When building different models like regression and conduct statistical tests such as ANOVA, t-tests, etc, it is often required that the data be normally distributed. To check for this, you can verify visually and by using a number of tests. The Shapiro-Wilk test is one of those normality tests that is very popular and widely used. In this article, we will learn how to test normality with the Shapiro-Wilk test in R.
R provides a method called shapiro.test
that takes in a vector, which
is usually your sample, and conducts the shaprio wilk test on that
sample. The function will also provide the W statistic from the shaprio
wilk test and a p-value. The default test is based on an alpha of .05.

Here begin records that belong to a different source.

(** When the fan-out starts, no call has been made. *)
Lemma Push_start_rpc_inv mode ctx now1 now2 ring req (d : Distributor) f rpc :
  (Push_start mode ctx now1 now2 ring req d).2 = FanOut f -> rpc_inv rpc f.
Proof.
  intros Hf.
  destruct (Push_fanout_start _ _ _ _ _ _ _ _ Hf) as (_ & _ & _ & Hr & _ & Ht & _).
  assert (forall a t, f_tasks f !! a = Some t -> Addr (t_ingester t) = a /\ t_pc t = PcCall)
    as Htasks.
  { intros a t Ha. specialize (Ht a).
    destruct (routed_to a _) as [|x l]; [congruence|].
    destruct Ht as (ing & Hing & Hadd). rewrite Ha in Hing. injection Hing as ->.
    split; [exact Hadd|reflexivity]. }
  unfold rpc_inv. rewrite Hr. cbn [map].
  assert (f_appends f = ∅ /\ f_append_failures f = ∅) as [-> ->].
  { revert Hf. unfold Push_start. repeat case_match; try discriminate.
    intros [= <-]. split; reflexivity. }
  split; [intros a t Ha; apply (Htasks a t Ha)|].
  split; [constructor|].
  split; [intros a Ha; inversion Ha|].
  split; [intros a t Ha Hpc; destruct (Htasks a t Ha) as [_ Hc]; contradiction|].
  split.
  - intros a. rewrite lookup_empty. case_bool_decide as Hx; [inversion Hx|reflexivity].
  - intros a. rewrite lookup_empty. cbn. lia.
Qed.

(** For every schedule, an address is sent at most one RPC, and only an
    address that has a task of the request; the counter of appends of an
    address stands at 1 when an RPC was sent to it and at 0 otherwise, and its
    counter of failed appends never exceeds it. *)
Theorem Push_one_rpc_per_address mode ctx now1 now2 ring req (d : Distributor) f rpc
    sched :
  (Push_start mode ctx now1 now2 ring req d).2 = FanOut f ->
  let f' := run rpc sched f in
  NoDup (map fst (f_rpcs f')) /\
  (forall a, a ∈ map fst (f_rpcs f') -> is_Some (f_tasks f !! a)) /\
  (forall a, default 0 (f_appends f' !! a)
             = if bool_decide (a ∈ map fst (f_rpcs f')) then 1 else 0) /\
  (forall a, default 0 (f_append_failures f' !! a) <= default 0 (f_appends f' !! a)).
Proof.
  intros Hf. cbn zeta.
  destruct (run_rpc_inv rpc sched f (Push_start_rpc_inv _ _ _ _ _ _ _ _ _ Hf))
    as (_ & I2 & I3 & _ & I5 & I6).
  split; [exact I2|]. split; [|split; assumption].
  intros a Ha. destruct (I3 a Ha) as (t & Ht & _).
  pose proof (run_same_tasks rpc sched a f) as Hsame. rewrite Ht in Hsame.
  destruct (f_tasks f !! a); [eauto|discriminate].
Qed.

(** A task that is scheduled at all makes its call, whatever else happens
    before or after, [Push] having returned or not: when the pool has a
    client for its address, the RPC is in the log. *)
Theorem Push_scheduled_task_sends mode ctx now1 now2 ring req (d : Distributor) f rpc
    sched a :
  (Push_start mode ctx now1 now2 ring req d).2 = FanOut f ->
  is_Some (f_tasks f !! a) ->
  (forall ing p, Addr ing = a -> exists r, rpc ing p = Replied r) ->
  Task a ∈ sched ->
  a ∈ map fst (f_rpcs (run rpc sched f)).
Proof.
  intros Hf Ha Hav Hin.
  destruct (run_rpc_inv rpc sched f (Push_start_rpc_inv _ _ _ _ _ _ _ _ _ Hf))
    as (_ & _ & _ & I4 & _).
  destruct (run_makes_call rpc a sched f Ha Hin) as (t & Ht & Hpc).
  eapply I4; eauto.
Qed.

End RpcLogRuns.

Section ErrorSource.
Context `{C : Collaborators}.

(** ** The error that [Push] returns from the fan-out *)

Lemma payload_of_ext (st : gmap addr Stream) (tr1 tr2 : list streamTracker) ptrs :
  stream <$> tr1 = stream <$> tr2 -> payload_of st tr1 ptrs = payload_of st tr2 ptrs.
Proof.
  intros Heq. unfold payload_of. apply list_fmap_ext. intros _ i _.
  assert (stream <$> tr1 !! i = stream <$> tr2 !! i) as Hi
    by (rewrite <- !list_lookup_fmap, Heq; reflexivity).
  destruct (tr1 !! i), (tr2 !! i); cbn in Hi; simplify_eq; [rewrite Hi|]; reflexivity.
Qed.

Lemma insert_same_stream (l : list streamTracker) j s s' :
  l !! j = Some s -> stream s' = stream s -> stream <$> <[j := s']> l = stream <$> l.
Proof.
  intros Hj Hs. rewrite list_fmap_insert, Hs. apply list_insert_id.
  rewrite list_lookup_fmap, Hj. reflexivity.
Qed.

Lemma task_step_stream_addrs rpc a (f : fanout) :
  stream <$> f_streams (task_step rpc a f) = stream <$> f_streams f.
Proof.
  unfold task_step, executePushRequest, chan_send.
  repeat case_match; cbn; try reflexivity;
    (eapply insert_same_stream; [eassumption|reflexivity]).
Qed.

Lemma step_calls_frame rpc (f0 f : fanout) ev :
  calls_frame f0 f -> calls_frame f0 (step rpc f ev).
Proof.
  intros (F1 & F2 & F3). destruct ev as [a| | |e].
  - cbn [step]. split; [|split].
    + destruct (task_step_frame rpc a f) as (_ & _ & ->). exact F1.
    + rewrite task_step_stream_addrs. exact F2.
    + intros b. rewrite task_step_same_tasks. apply F3.
  - destruct (step_select_frame rpc f RecvErr) as (H1 & _ & _ & _ & H5 & H6); [discriminate|].
    unfold calls_frame. rewrite H1, H5, H6. auto.
  - destruct (step_select_frame rpc f RecvDone) as (H1 & _ & _ & _ & H5 & H6); [discriminate|].
    unfold calls_frame. rewrite H1, H5, H6. auto.
  - destruct (step_select_frame rpc f (CtxDone e)) as (H1 & _ & _ & _ & H5 & H6);
      [discriminate|].
    unfold calls_frame. rewrite H1, H5, H6. auto.
Qed.

Lemma err_src_mono (R R' S : error -> Prop) (f : fanout) :
  (forall e, R e -> R' e) -> err_src R S f -> err_src R' S f.
Proof.
  intros HR (E1 & E2 & E3). split; [|split].
  - intros a t e Ha He. eapply HR, E1; eauto.
  - intros e He. apply HR, E2, He.
  - intros e He. destruct (E3 e He) as [H|H]; [left; apply HR, H|right; exact H].
Qed.

Lemma err_src_insert (R : error -> Prop) (tasks : gmap string task) a t :
  (forall b tb e, tasks !! b = Some tb -> pc_error (t_pc tb) = Some e -> R e) ->
  (forall e, pc_error (t_pc t) = Some e -> R e) ->
  forall b tb e, <[a := t]> tasks !! b = Some tb -> pc_error (t_pc tb) = Some e -> R e.
Proof.
  intros Hall Ht b tb e Hb He. destruct (decide (a = b)) as [<-|Hne].
  - rewrite lookup_insert_eq in Hb. injection Hb as <-. apply Ht. exact He.
  - rewrite lookup_insert_ne in Hb by exact Hne. eapply Hall; eauto.
Qed.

One other thing to note, is that your sample size must be between 3-5000
to use the test.
Let’s see how the shaipro.test
works in action. We will start with an
example on data that follows the normal distribution. Do this, we can
use the rnorm
function to generate a sample of random normal numbers.
sample = rnorm(1000)
shapiro.test(sample)
##
## Shapiro-Wilk normality test
##
## data: sample
## W = 0.99899, p-value = 0.867
You can also check this visually using a histogram.
hist(sample)
Now that we see how the shaipro.test
works on normally distributed
data, let’s see the opposite. We can generate a sample for the
chi-squared
distribution and conduct the same test.
sample = rnorm(1000)
shapiro.test(sample)
##
## Shapiro-Wilk normality test
##
## data: sample
## W = 0.99847, p-value = 0.534
You can also check this visually using a histogram.
hist(sample)